EXERCISE
From the records below, output exactly the lines running from the line containing "peer; it asks" through the line containing "joined_ok e ev).", and no others.

====== DATA SHOWN

(** A step that sends an answer to a consent question is the host's own call,
    under the id on show. *)
Lemma step_answers m x c v :
  inv m → (c, v) ∈ answers (job (step m x)) → (c, v) ∉ answers (job m) →
  ∃ id k, prompt (snap m) = Some (pending id k) ∧ asked (job m) !! c = Some k ∧
    (is_peer_consent k = true → x = RespondConsent id (bool_decide (v = "allow"))).
Proof.
  intros Hm Hin Hout.
  assert (Hr : ∀ id m', responded x id m m' → (c, v) ∈ answers (job m') →
    ∃ id k, prompt (snap m) = Some (pending id k) ∧ asked (job m) !! c = Some k ∧
    (is_peer_consent k = true → x = RespondConsent id (bool_decide (v = "allow")))).
  { intros id m' [| |p v' k Hr Hs Hv Hx]; [done|done|].
    sent; [|done].
    rewrite elem_of_app, list_elem_of_singleton. intros [?|[= -> ->]]; [done|].
    destruct (inv_reply m Hm p Hr) as [id' Hp].
    apply bool_decide_eq_true in Hs. rewrite Hp in Hs. simpl in Hs.
    rewrite prompt_id_pending in Hs. simplify_eq. exists id, (kind p).
    split; [done|]. split; [|done].
    pose proof (inv_asked m Hm) as Ha. unfold outstanding in Ha. rewrite Hr in Ha. simpl in Ha.
    by apply Forall_cons in Ha as [? _]. }
  destruct x; simpl in Hin.
  - unfold interfere in Hin. simpl in Hin. by rewrite work_answers in Hin.
  - by rewrite snapshot_answers in Hin.
  - eapply Hr; [apply respond_responded|done].
  - eapply Hr; [apply respond_directory_responded|done].
  - eapply Hr; [apply respond_consent_responded|done].
  - unfold pause in Hin. by case_decide.
Qed.

Lemma asked_step m x c k : asked (job m) !! c = Some k → asked (job (step m x)) !! c = Some k.
Proof.
  intros Hc. pose (P := λ m' : ManagedJob, asked (job m') !! c = Some k).
  assert (Hw : ∀ w m', P m' → P (with_job (worker_step w (job m')) m')).
  { unfold P. intros w m' Hm'. destruct w; simpl; destruct (alive (job m')); simpl; try done.
    by apply lookup_app_l_Some. }
  destruct x; simpl.
  - by apply (interfere_stage P).
  - apply (snapshot_stage P); try done; unfold P; intros m'; unfold show_prompt, collect, poll;
      repeat case_match; intros; by simplify_eq.
  - destruct (respond_responded id value m); simpl; try done. by sent.
  - destruct (respond_directory_responded id zip m); simpl; try done. by sent.
  - destruct (respond_consent_responded id allowed m); simpl; try done. by sent.
  - unfold pause. by case_decide.
Qed.

(** The values an [ask] on channel [c] can receive. *)
Definition delivers (c : nat) (j : Job) (turns : list (bool * Reply)) : Prop :=
  ∀ b v, (b, Value v) ∈ turns → (c, v) ∈ answers j.

Lemma ask_loop_value turns v :
  ask_loop turns = Some (Ok v) → ∃ b, (b, Value v) ∈ turns.
Proof.
  induction turns as [|[[] []] turns IH]; simpl; intros; simplify_eq.
  - eexists. by left.
  - destruct IH as [b ?]; [done|]. exists b. by right.
Qed.

Lemma answers_explicit xs c v :
  let m := run (new spawn) xs in
  (c, v) ∈ answers (job m) →
  ∃ pre id k post x, xs = pre ++ x :: post ∧
    prompt (snap (run (new spawn) pre)) = Some (pending id k) ∧
    asked (job m) !! c = Some k ∧
    (is_peer_consent k = true → x = RespondConsent id (bool_decide (v = "allow"))).
Proof.
  induction xs as [|x xs IH] using rev_ind; simpl; [by intros ?%elem_of_nil|].
  rewrite run_snoc. set (m := run (new spawn) xs) in *. intros Hin.
  destruct (decide ((c, v) ∈ answers (job m))) as [Hold|Hnew].
  - destruct (IH Hold) as (pre & id & k & post & y & -> & Hp & Ha & Hx).
    exists pre, id, k, (post ++ [x]), y. rewrite <- (assoc_L (++)). simpl.
    eauto using asked_step.
  - destruct (step_answers m x c v) as (id & k & Hp & Ha & Hx); [apply inv_run, inv_new|done..|].
    exists xs, id, k, [], x. eauto using asked_step.
Qed.

(** C22: a peer's address is exposed only by consent: when the worker's
    [request_peer_consent] for a peer succeeds, at some earlier moment the host
    called [respond_consent] with [allowed] under the id of a prompt then on
    show, and that prompt named this very peer.  The channel carries no other
    answer. *)
Theorem consent_explicit xs c peer_id turns :
  let m := run (new spawn) xs in
  asked (job m) !! c = Some (PeerConsent peer_id) →
  delivers c (job m) turns →
  request_peer_consent true turns = Some (Ok ()) →
  (∃ pre id post, xs = pre ++ RespondConsent id true :: post ∧
     prompt (snap (run (new spawn) pre)) = Some (pending id (PeerConsent peer_id))) ∧
  (∀ v, (c, v) ∈ answers (job m) → v = "allow").
Proof.
  intros m Hc Hd Hask. pose proof (inv_run _ xs inv_new : inv m) as Hm.
  assert (Hv : ∃ v, (c, v) ∈ answers (job m) ∧ consents v = true).
  { unfold request_peer_consent, ask in Hask.
    destruct (ask_loop turns) as [[v|[]]|] eqn:Hl; simplify_eq.
    destruct (consents v) eqn:Hcv; simplify_eq.
    destruct (ask_loop_value _ _ Hl) as [b Hb]. exists v. split; [by apply (Hd b)|done]. }
  destruct Hv as (v & Hin & Hcv).
  assert (v = "allow") as ->.
  { destruct (proj1 (Forall_forall _ _) (inv_answers m Hm) _ Hin) as (k & Hk & Hf).
    simpl in Hk, Hf. rewrite Hc in Hk. simplify_eq. simpl in Hf. apply list_elem_of_In in Hf as [<-|[<-|[]]]; done. }
  split.
  - destruct (answers_explicit xs c "allow" Hin) as (pre & id & k & post & x & -> & Hp & Ha & Hx).
    fold m in Ha. rewrite Hc in Ha. simplify_eq. exists pre, id, post.
    by rewrite Hx by done.
  - intros w Hw. pose proof (inv_once m Hm) as Hnd. apply NoDup_app in Hnd as (_ & _ & Hnd).
    apply list_elem_of_lookup in Hw as [i Hi], Hin as [j Hj].
    assert (i = j) as ->.
    { eapply (NoDup_lookup _ _ _ c Hnd); by rewrite list_lookup_fmap, ?Hi, ?Hj. }
    congruence.
Qed.

(** *** Prompt identity *)

Definition prompt_from (b : Z) (o : option PendingPrompt) (m : ManagedJob) : Prop :=
  b ≤ next_prompt m ∧ ∀ q, prompt (snap m) = Some q → o = Some q ∨ b ≤ prompt_id q.

Lemma prompt_from_step b o m x : prompt_from b o m → prompt_from b o (step m x).
Proof.
  assert (Hdrain : ∀ m, prompt_from b o m → prompt_from b o (drain_events m)).
  { intros m' [? Hq]. split; [done|]. unfold drain_events. simpl. by rewrite foldl_on_event. }
  assert (Hr : ∀ id m', prompt_from b o m → responded x id m m' → prompt_from b o m').
  { intros id m' Hm [|p|p v k]; try done; sent; by destruct Hm. }
  intros Hm. destruct x; simpl.
  - by apply interfere_stage.
  - apply snapshot_stage; try done.
    + intros m' [Hb Hq]. unfold show_prompt. repeat case_match; try done. split; simpl; [lia|].
      intros q [= <-]. rewrite prompt_id_pending. by right.
    + intros m' [Hb Hq]. unfold collect. destruct (poll _) as [[r|] j]; [|done].
      split; [done|]. unfold settle, drain_events. simpl. rewrite foldl_on_event.
      destruct r as [|e]; [|destruct (is_cancelled e)]; done.
  - eapply Hr; [done|apply respond_responded].
  - eapply Hr; [done|apply respond_directory_responded].
  - eapply Hr; [done|apply respond_consent_responded].
  - unfold pause. case_decide; [|done]. by destruct Hm.
Qed.
(* ===== verification/Updater.v ===== *)
(** * The updater (crates/client-updater/src/lib.rs)

    Signed catalogs, the choice and download of a release, its staging, and its
    activation over the managed executable.  One installation is a record: the
    saved update state, the staged payloads, the executable and its backup.
    Bundle.v models the unpacking of an application bundle. *)

From Stdlib Require Import Ascii String.
From S2P Require Import Prelude Str Frame Codec Http Monad.
Open Scope Z_scope.

Definition ORIGIN : string := "https://releases.filebeam.io/".
Definition MAX_CATALOG_BYTES : Z := 1024 * 1024.
Definition MAX_ARCHIVE_BYTES : Z := 2 * 1024 * 1024 * 1024.
Definition MAX_UNPACKED_BYTES : Z := 4 * 1024 * 1024 * 1024.
Definition MAX_ARCHIVE_ENTRIES : Z := 20000.
Definition THROTTLE : Z := 2 * 60 * 60.

(** ** Data *)

Inductive Product := Cli | Desktop.

#[export] Instance Product_eq_dec : EqDecision Product.
Proof. solve_decision. Defined.

Definition catalog (p : Product) : string :=
  match p with Cli => "cli" | Desktop => "desktop" end.
Definition binary (p : Product) : string :=
  match p with Cli => "beam" | Desktop => "filebeam" end.
Lemma offered_export w e : export (offered w e).2 = export e.
Proof.
  unfold offered. destruct (recovered_actions e); [done|]. by destruct (entry_snapshot w (job e)).
Qed.

Lemma evolves_pause w id r : evolves r (dispatch_pause w id r).2.
Proof.
  unfold dispatch_pause. destruct (jobs r !! id) as [e|] eqn:He; [|apply evolves_refl].
  pose proof (offered_export w e) as Hx. destruct (offered w e) as [caps e']. simpl in Hx.
  case_match; [|destruct (entry_pause _)]; simpl; apply (evolves_put _ _ _ _ He); left; exact Hx.
Qed.

Lemma evolves_survey w ids r : evolves r (survey w ids r).2.
Proof.
  revert r. induction ids as [|id ids IH]; intros r; simpl; [apply evolves_refl|].
  pose proof (evolves_snapshot (w id) id r) as H1.
  destruct (snapshot (w id) id r) as [s r1]. specialize (IH r1).
  destruct (survey w ids r1) as [[d p] r2]. simpl in *.
  eapply evolves_trans; [exact H1|]. destruct (_ <$> s) as [[]|]; exact IH.
Qed.

Lemma evolves_await l turns r : evolves r (await_stop l turns r).2.
Proof.
  revert r. induction turns as [|[late w] turns IH]; intros r; simpl; [apply evolves_refl|].
  pose proof (evolves_survey w l r) as H1. destruct (survey w l r) as [[d p] r1]. simpl in H1.
  destruct p; [done|]. destruct late; [done|]. eapply evolves_trans; [exact H1|apply IH].
Qed.

Lemma evolves_request w ids r : evolves r (request_pause w ids r).2.
Proof.
  revert r. induction ids as [|id ids IH]; intros r; simpl; [apply evolves_refl|].
  pose proof (evolves_pause (w id) id r) as H1.
  destruct (dispatch_pause (w id) id r) as [res r1]. specialize (IH r1).
  destruct (request_pause w ids r1) as [l r2]. simpl in *. by eapply evolves_trans.
Qed.

Lemma evolves_shutdown w turns r : evolves r (shutdown w turns r).2.
Proof.
  unfold shutdown. pose proof (evolves_request w (map_to_list (jobs r)).*1 r) as H1.
  destruct (request_pause _ _ _) as [l r1]. simpl in H1.
  eapply evolves_trans; [exact H1|apply evolves_await].
Qed.

Lemma evolves_commit w id d commit r : evolves r (commit_export w id d commit r).2.
Proof.
  unfold commit_export. pose proof (evolves_snapshot w id r) as H1.
  assert (Hs : ∀ s r1, snapshot w id r = (Some s, r1) →
    ∃ e, jobs r1 !! id = Some e ∧ export e = app_export s).
  { unfold snapshot. intros s r1. destruct (jobs r !! id) as [e|]; [|done].
    destruct (entry_snapshot w (job e)). intros [= <- <-]. simpl.
    rewrite lookup_insert, decide_True by done. eexists. split; [done|]. done. }
  destruct (snapshot w id r) as [[s|] r1]; [|done]. destruct (Hs s r1 eq_refl) as (e & He & Hx).
  simpl in H1. destruct (app_export s) as [|paths|paths m|] eqn:Ha; [done| | |done]; rewrite He;
    destruct (commit paths); simpl; (eapply evolves_trans; [exact H1|]);
    apply (evolves_put _ _ _ _ He); rewrite Hx; by right.
Qed.
(** A ZIP selection unpacks to what was selected: the entries of the archive
    have pairwise distinct names, every component of every name is portable, so
    no entry is absolute or climbs out of the directory it is unpacked to, and
    the files among them are exactly the regular files reached from the selected
    paths. *)
Theorem archive_entries paths mode maximum answer n n' name entries :
  Forall root_utf8 paths → consistent paths →
  prepare paths mode maximum answer n = (n', Ok (Archive name entries)) →
  NoDup (source_name <$> entries) ∧
  Forall (λ s, safe_entry (source_name s)) entries ∧
  ∀ q, (∃ s, s ∈ entries ∧ is_file_at q s) ↔
    ∃ r, Ok r ∈ paths ∧ reaches (root_path r) (root_node r) q.
Proof.
  intros Hu Hc Hr. destruct (prepare_Ok _ _ _ _ _ _ _ Hu Hc Hr) as (names & sources & Hg & Hq & -> & _).
  destruct Hg as (Hn & Hf & _). split_and!; [done| |done].
  eapply Forall_impl; [exact Hf|]. by intros s [].
Qed.

End properties.

(** ** A concrete selection *)

Module Example_selection.

#[export] Instance quiet : Cancellation := λ _, false.

Definition tree : Node :=
  NDir [("b:1.txt", NFile 3); ("link", NLink); ("a", NDir [("b?1.txt", NFile 4); ("CON", NFile 5)])].
Definition paths : list (result string Root) :=
  [Ok {| root_path := "/home/docs"; root_name := "docs"; root_node := tree |};
   Ok {| root_path := "/home/docs/a/CON"; root_name := "CON"; root_node := NFile 5 |}].
(** ** A completed job *)

(** [files] are the regular files of the output directory. *)
Definition completed_paths (files : gmap Fs.path (list Z)) (j : Download.DownloadJob)
    : result string (list Fs.path) :=
  _ ← Download.checked j;
  reject existsb (λ i, negb (Download.published i)) (Download.selected_items j)
    with "completed download checkpoint has unpublished items";
  try_fold (λ paths i,
    reject negb (match files !! Download.target i with
                 | Some c => (sha256_hex c =? Download.digest i)%string
                 | None => false
                 end)
      with "published download target is missing or corrupted";
    Ok (paths ++ [Download.target i])) [] (Download.selected_items j).

End opening.

(** ** What base64 and the cipher do to bytes

    [URL_SAFE_NO_PAD] decodes what it encodes, to at most two characters a
    byte, and a ciphertext is bytes. *)
Class WireLaws `{Aead, Codec, Encode} : Prop := {
  decode_encode l : Forall is_u8 l → decode (encode l) = Ok l;
  encode_len l : len (encode l) ≤ 2 * zlen l;
  aead_u8 key nonce msg aad c :
    Forall is_u8 msg → aead_encrypt key nonce msg aad = Some c → Forall is_u8 c }.

(** ** JSON round trips *)

Lemma mapM_fmap_Some {A B C} (f : B → option C) (g : A → B) (h : A → C) l :
  Forall (λ a, f (g a) = Some (h a)) l → mapM f (g <$> l) = Some (h <$> l).
Proof. induction 1 as [|a l Ha _ IH]; [done|]. cbn. rewrite Ha. cbn. unfold mbind in IH. by rewrite IH. Qed.

Lemma note_json_reads (n : Manifest.AttachedNote) : note_of (note_json n) = Some n.
Proof. by destruct n as [x [t|] l]. Qed.

Definition sent_item (i : Upload.Item) : Manifest.ManifestItem :=
  {| Manifest.id := Upload.item_id i; Manifest.name := Upload.item_name i;
     Manifest.mime := "application/octet-stream"; Manifest.size := Upload.item_bytes i;
     Manifest.nonce_prefix := Upload.nonce_prefix i;
     Manifest.item_chunk_count := Upload.item_chunk_count i;
     Manifest.digest := {| Manifest.algorithm := "sha256"; Manifest.value := Upload.item_digest i |} |}.
(* ===== verification/Address.v ===== *)
(** * From a pasted text to a transfer, and back to a link or a command
      (crates/transfer-native/src/protocol/mod.rs, crates/client-core/src/link_presentation.rs)

    [Link] reads an identifier and a key; here the text around them decides
    which server they belong to: a full link names its own origin, a bare
    identifier is the configured instance's.  In the other direction a share is
    presented as a link, with its key or beside it, or as a command line for
    another machine, which a POSIX shell must read as exactly three words.

    The url crate is a parameter. *)

From Stdlib Require Import Ascii String.
From S2P Require Import Prelude Str Frame Codec Json Http.
From S2P Require Link Opening.
Open Scope Z_scope.

(** A parsed URL; [text] is its serialization, [origin] that of its origin. *)
Class Web := {
  Url : Type;
  parse : string → option Url;
  scheme : Url → string;
  host : Url → option string;
  port : Url → option Z;
  username : Url → string;
  password : Url → option string;
  query : Url → option string;
  fragment : Url → option string;
  path : Url → string;
  segments : Url → option (list string);
  origin : Url → string;
  text : Url → string;
  join : Url → string → option Url;
  with_fragment : option string → Url → Url }.

(** ** Text *)

Definition is_some {A} (o : option A) : bool := match o with Some _ => true | None => false end.

(** [value.get(..n)]: no prefix that ends inside a character. *)
Definition get_to (n : nat) (s : string) : option string :=
  let l := bytes s in
  let boundary := match l !! n with Some b => negb ((128 <=? b) && (b <? 192)) | None => (n =? length l)%nat end in
  if boundary then Some (of_bytes (take n l)) else None.
(** C38: reading a note is safe. Whatever the server and the peer reply, a
    call joins a live note only over a relay or after the user consented to the
    peer; it asks for at most one removal, after everything else, and only for a
    note that its description marks as burn-on-read and whose burn the user had
    acknowledged; and only a call that returns a text of the size and digest of
    the authenticated manifest has asked for one. A burn-on-read note that
    was not acknowledged is refused before anything of it is fetched, a link that
    cannot be read or belongs to another server is refused outright, and a call
    that fails has removed nothing. *)
Theorem receive_safe e link password s s' r :
  receive instance e link password s = (s', r) → trace_ok e link s s' r.
Proof.
  unfold receive. intros Hr.
  quiet Hr u E1. quiet Hr parsed E2'. quiet Hr sk E2. quiet Hr md E3. quiet Hr text E4. quiet Hr env E5.
  quiet Hr salt E6. quiet Hr master E7. quiet Hr x E8. destruct x as [m join]. quiet Hr item E9.
  destruct (_ <? size item); [injection Hr as <- <-; by apply trace_none|].
  destruct (burn_on_read md && _) eqn:Eb; [injection Hr as <- <-; by apply trace_none|].
  quiet Hr k E10. quiet Hr pfx E11.
  assert (Hack : burn_on_read md = true → burn_acknowledged e = true)
    by (intros Hb; rewrite Hb in Eb; by apply negb_false_iff in Eb).
  assert (Hd : described_by e link md) by by exists parsed.
  assert (Hnil : only_burns md []) by (split; [by left|by intros []%elem_of_nil]).
  set (live := (driver md =? "webrtc")%string) in *.
  assert (Hjoin : ∀ s1 st, (if live then join_live e join else mret None) s = (s1, st) →
    ∃ ev, events s1 = events s ++ ev ∧ joined_ok e ev).
  { intros s1 st. destruct live; [by apply join_live_adds|]. intros [= <- <-]. exists [].
    rewrite app_nil_r. split; [done|]. split; [set_solver|by intros []%elem_of_nil]. }
  apply bind_run in Hr as [(y & Hj & ->)|(s1 & st & Hj & Hr)]; apply Hjoin in Hj as (ev1 & H1 & Hj1).
  { apply (trace_joined _ _ _ _ _ ev1 [] [] md); try done;
      [by split; intros []%elem_of_nil|by rewrite H1, !app_nil_r]. }
  apply bind_run in Hr as [(y & Hf & ->)|(s2 & data & Hf & Hr)];
    apply fetch_text_adds in Hf as (ev2 & H2 & Hf2).
  { apply (trace_joined _ _ _ _ _ ev1 ev2 [] md); try done;
      [by apply fetches_calm|by rewrite H2, H1, app_nil_r, app_assoc]. }
  destruct (negb _ || negb _) eqn:Ei.
  { injection Hr as <- <-.
    apply (trace_joined _ _ _ _ _ ev1 ev2 [] md); try done;
      [by apply fetches_calm|by rewrite H2, H1, app_nil_r, app_assoc]. }
  apply bind_run in Hr as [(y & Hu & ->)|(s3 & out & Hu & Hr)]; injection Hu as <- Hu.
  { apply (trace_joined _ _ _ _ _ ev1 ev2 [] md); try done;
      [by apply fetches_calm|by rewrite H2, H1, app_nil_r, app_assoc]. }
  assert (Hrep : ∀ s4 z, (if live then log Reported ≫= λ _ : (), of_result (report_reply e) else mret ())
      s2 = (s4, z) → ∃ ev, events s4 = events s2 ++ ev ∧ calm ev).
  { intros s4 z. destruct live.
    - intros [= <- <-]. exists [Reported]. split; [done|]. split; set_solver.
    - intros [= <- <-]. exists []. rewrite app_nil_r. split; [done|by split; intros []%elem_of_nil]. }
  apply bind_run in Hr as [(y & Hp & ->)|(s4 & w & Hp & Hr)]; apply Hrep in Hp as (ev3 & H3 & Hc3).
  { apply (trace_joined _ _ _ _ _ ev1 (ev2 ++ ev3) [] md); try done;
      [by apply calm_app; [apply fetches_calm|]|by rewrite H3, H2, H1, app_nil_r, !app_assoc]. }
  apply bind_run in Hr as [(y & Hb & ->)|(s5 & pending & Hb & Hr)].
  { apply burn_after_read_Err in Hb as ->.
    apply (trace_joined _ _ _ _ _ ev1 (ev2 ++ ev3) [] md); try done;
      [by apply calm_app; [apply fetches_calm|]|by rewrite H3, H2, H1, app_nil_r, !app_assoc]. }
  apply burn_after_read_adds in Hb as (ev4 & H4 & Hm4). injection Hr as <- <-.
  apply (trace_joined _ _ _ _ _ ev1 (ev2 ++ ev3) ev4 md); try done;
    [by apply calm_app; [apply fetches_calm|]|by rewrite H4, H3, H2, H1, !app_assoc|].
  apply orb_false_iff in Ei as [Ei1 Ei2]. apply negb_false_iff in Ei1, Ei2. bool_prop.
  exists md, env, master, m, join, item. split_and!; try done.
  - destruct (encrypted_manifest md) as [t|]; [|done]. cbn in E4. injection E4 as ->. cbn. by rewrite E5.
  - exists data. destruct (from_utf8 data); [|done]. cbn in Hu. injection Hu as ->. done.
Qed.
End safety.

(** ** Concrete notes *)

Module Example_notes.
Notation link_of := link.
Import Example_crypto Example_json Opening.Example_opening.

#[export] Instance codec_laws : @CodecLaws codec := Example_codec.codec_laws.
#[export] Existing Instance Address.Example_address.web.
#[export] Existing Instance Address.Example_address.web_laws.

(** The instance, and the transfer whose page it has. *)
Definition here : Address.Url := {| Address.Example_address.on_page := false; Address.Example_address.mark := None |}.
Notation ulid := Address.Example_address.ulid.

============

WRITTEN RESPONSE
    peer; it asks for at most one removal, after everything else, and only for a
    note that its description marks as burn-on-read and whose burn the user had
    acknowledged; and only a call that returns a text of the size and digest of
    the authenticated manifest has asked for one. A burn-on-read note that
    was not acknowledged is refused before anything of it is fetched, a link that
    cannot be read or belongs to another server is refused outright, and a call
    that fails has removed nothing. *)
Theorem receive_safe e link password s s' r :
  receive instance e link password s = (s', r) → trace_ok e link s s' r.
Proof.
  unfold receive. intros Hr.
  quiet Hr u E1. quiet Hr parsed E2'. quiet Hr sk E2. quiet Hr md E3. quiet Hr text E4. quiet Hr env E5.
  quiet Hr salt E6. quiet Hr master E7. quiet Hr x E8. destruct x as [m join]. quiet Hr item E9.
  destruct (_ <? size item); [injection Hr as <- <-; by apply trace_none|].
  destruct (burn_on_read md && _) eqn:Eb; [injection Hr as <- <-; by apply trace_none|].
  quiet Hr k E10. quiet Hr pfx E11.
  assert (Hack : burn_on_read md = true → burn_acknowledged e = true)
    by (intros Hb; rewrite Hb in Eb; by apply negb_false_iff in Eb).
  assert (Hd : described_by e link md) by by exists parsed.
  assert (Hnil : only_burns md []) by (split; [by left|by intros []%elem_of_nil]).
  set (live := (driver md =? "webrtc")%string) in *.
  assert (Hjoin : ∀ s1 st, (if live then join_live e join else mret None) s = (s1, st) →
    ∃ ev, events s1 = events s ++ ev ∧ joined_ok e ev).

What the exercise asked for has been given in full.